School of Molecular and Microbial Biosciences, Building G08, University of Sydney, Sydney, NSW, 2006, Australia.
Bull Math Biol. 2010 Aug;72(6):1323-33. doi: 10.1007/s11538-009-9493-8. Epub 2010 Feb 2.
We present two mathematical models that describe human red blood cells (RBCs) with morphologies that are attained naturally under certain patho-physiological conditions, namely stomatocytes and echinocytes. Muñoz San Martín et al. (Bioelectromagnetics 27:521-527, 2006) recently presented models of these shapes based on our previous set of parametric equations (Kuchel and Fackerell, Bull. Math. Biol. 61:209-220, 1999) that involve Jacobi elliptic functions and integrals. Thus, both discocytes and stomatocytes are described. Here, we derived the Cartesian forms of these new equations; and, in addition, present a realistic model of a Type III echinocyte, using prolate spheroids 'decorating' a central sphere at the vertices of an internal dodecahedron. The RBC models based on Cartesian equations have been used for representing the shape changes (morphological transformations or "morphing") that occur in RBCs under various experimental conditions; specifically, when the shape changes have been monitored by nuclear magnetic resonance (NMR) micro-imaging.

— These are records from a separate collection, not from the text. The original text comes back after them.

Lemma row_present_convertExport id exportId presentation format options masterPptxPath :
  preserves (fun s => is_Some (exports s !! id))
    (convertExport w exportId presentation format options masterPptxPath).
Proof.
  apply invariant_convertExport; try (intros; assumption).
  - intros. apply row_present_updateExportProgress.
  - intros. apply row_present_updateExportFilePath.
Qed.

Lemma updateExportStatus_ready id fileUrl s s' :
  is_Some (exports s !! id) ->
  updateExportStatus w id true fileUrl None s = (Ok tt, s') ->
  exists row,
    exports s' !! id = Some row
    /\ ExportRow.isReady row = true
    /\ ExportRow.progress row = 100%Z
    /\ ExportRow.phase row = Some "complete"
    /\ ExportRow.error row = None.
Proof.
  intros [row Hrow]. unfold updateExportStatus, mbind, M_bind, gets, now, modify.
  rewrite Hrow. cbn. intros [= <-]. cbn. rewrite lookup_insert_eq.
  eexists. split; [reflexivity|]. cbn. auto.
Qed.

(** X9: when the [try] block of an export job returns, the row of the job
    is ready, at 100%, in phase ["complete"] and without an error
    message. *)
Theorem finished_job_marked_complete exportId presentation format options s s' :
  is_Some (exports s !! exportId) ->
  processExportAsync_try w exportId presentation format options s = (Ok tt, s') ->
  processExportAsync w exportId presentation format options s = (Ok tt, s')
  /\ exists row,
       exports s' !! exportId = Some row
       /\ ExportRow.isReady row = true
       /\ ExportRow.progress row = 100%Z
       /\ ExportRow.phase row = Some "complete"
       /\ ExportRow.error row = None.
Proof.
  intros Hrow Htry. split.
  { unfold processExportAsync, try_catch. now rewrite Htry. }
  set (Q := fun st : State => is_Some (exports st !! exportId)).
  assert (Hfinish : forall path s0,
    Q s0 ->
    (fileUrl ← convertExport w exportId presentation format options path;
     updateExportProgress w exportId 100 (Some "completed")
       (Some "Export completed successfully") None;;
     updateExportStatus w exportId true (Some fileUrl) None) s0 = (Ok tt, s') ->
    exists row,
      exports s' !! exportId = Some row
      /\ ExportRow.isReady row = true
      /\ ExportRow.progress row = 100%Z
      /\ ExportRow.phase row = Some "complete"
      /\ ExportRow.error row = None).
  { intros path s0 Hs0 H.
    apply bind_ok_inv in H as (fileUrl & s1 & Hconv & H).
    apply bind_ok_inv in H as ([] & s2 & Hupd & H).
    apply (updateExportStatus_ready exportId (Some fileUrl) s2 s'); [|exact H].
    eapply (preserves_run Q); [apply row_present_updateExportProgress| |exact Hupd].
    eapply (preserves_run Q); [apply row_present_convertExport|exact Hs0|exact Hconv]. }
  unfold processExportAsync_try in Htry.
  destruct (negb (String.eqb format "video")).
  - apply bind_ok_inv in Htry as ([] & s1 & Hupd & H).
    apply bind_ok_inv in H as (pptxResult & s2 & Hpptx & H).
    assert (Hs2 : Q s2).
    { unfold lift in Hpptx. injection Hpptx as _ <-.
      eapply (preserves_run Q); [apply row_present_updateExportProgress|exact Hrow|].
      exact Hupd. }
    destruct (String.eqb format "pptx").
    + apply bind_ok_inv in H as ([] & s3 & Hfile & H).
      eapply (updateExportStatus_ready exportId _ s3 s'); [|exact H].
      eapply (preserves_run Q); [apply row_present_updateExportFilePath|exact Hs2|].
      exact Hfile.
    + eapply (Hfinish _ s2); [exact Hs2|exact H].
  - eapply (Hfinish _ s); [exact Hrow|exact Htry].
Qed.

(** X10: a format outside pptx, pdf, html, google-slides and video is
    refused only after the master PPTX has been generated; the row of the
    job then carries the error ["Unsupported export format"] with the
    format, phase ["error"] and progress 0. *)
Theorem unsupported_format_fails_after_pptx exportId presentation format options s
    pptxResult :
  is_Some (exports s !! exportId) ->
  pptx_generatePresentation w presentation = Ok pptxResult ->
  format <> "video" -> format <> "pptx" -> format <> "pdf" -> format <> "html" ->
  format <> "google-slides" ->
  exists row,
    exports (processExportAsync w exportId presentation format options s).2 !! exportId
    = Some row
    /\ ExportRow.error row = Some ("Error: Unsupported export format: " +:+ format)
    /\ ExportRow.phase row = Some "error"
    /\ ExportRow.progress row = 0%Z
    /\ ExportRow.isReady row = false.
Proof.
  intros Hrow Hpptx Hvideo Hpptxf Hpdf Hhtml Hgoogle.
  apply String.eqb_neq in Hvideo, Hpptxf, Hpdf, Hhtml, Hgoogle.
  assert (Htry : processExportAsync_try w exportId presentation format options s
                 = (Throw (newError ("Unsupported export format: " +:+ format)),
                    (updateExportProgress w exportId 30 (Some "pptx")
                       (Some "Creating master presentation...") None s).2)).
  { unfold processExportAsync_try. rewrite Hvideo. cbn [negb].
    rewrite seq_update. rewrite Hpptx. unfold lift at 1.
    unfold mbind at 1, M_bind at 1. rewrite Hpptxf.
    unfold convertExport. rewrite Hpdf, Hhtml, Hgoogle, Hvideo.
    reflexivity. }
  unfold processExportAsync, try_catch. rewrite Htry.
  pose proof (row_present_updateExportProgress exportId exportId 30 (Some "pptx")
                (Some "Creating master presentation...") None s Hrow) as [row1 Hrow1].
  destruct (processExportAsync_catch_row w exportId
              (newError ("Unsupported export format: " +:+ format)) _ row1 Hrow1)
    as (row & H1 & H2 & H3 & H4 & H5).
  exists row. auto.
Qed.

我们提出了两个数学模型,描述了在某些病理生理条件下自然获得的具有特定形态的人类红细胞(RBC),即口形红细胞和棘形红细胞。Muñoz San Martín 等人(Bioelectromagnetics 27:521-527, 2006)最近根据我们之前的一组参数方程(Kuchel 和 Fackerell, Bull. Math. Biol. 61:209-220, 1999)提出了这些形状的模型,这些方程涉及雅可比椭圆函数和积分。因此,同时描述了盘状红细胞和口形红细胞。在这里,我们推导出了这些新方程的笛卡尔形式;此外,还使用位于内部十二面体顶点处的中心球体上的拉长球体“装饰”,提出了一个真实的 III 型棘形红细胞模型。基于笛卡尔方程的 RBC 模型已被用于表示在各种实验条件下 RBC 发生的形状变化(形态转变或“变形”);具体来说,当通过核磁共振(NMR)微成像监测到形状变化时。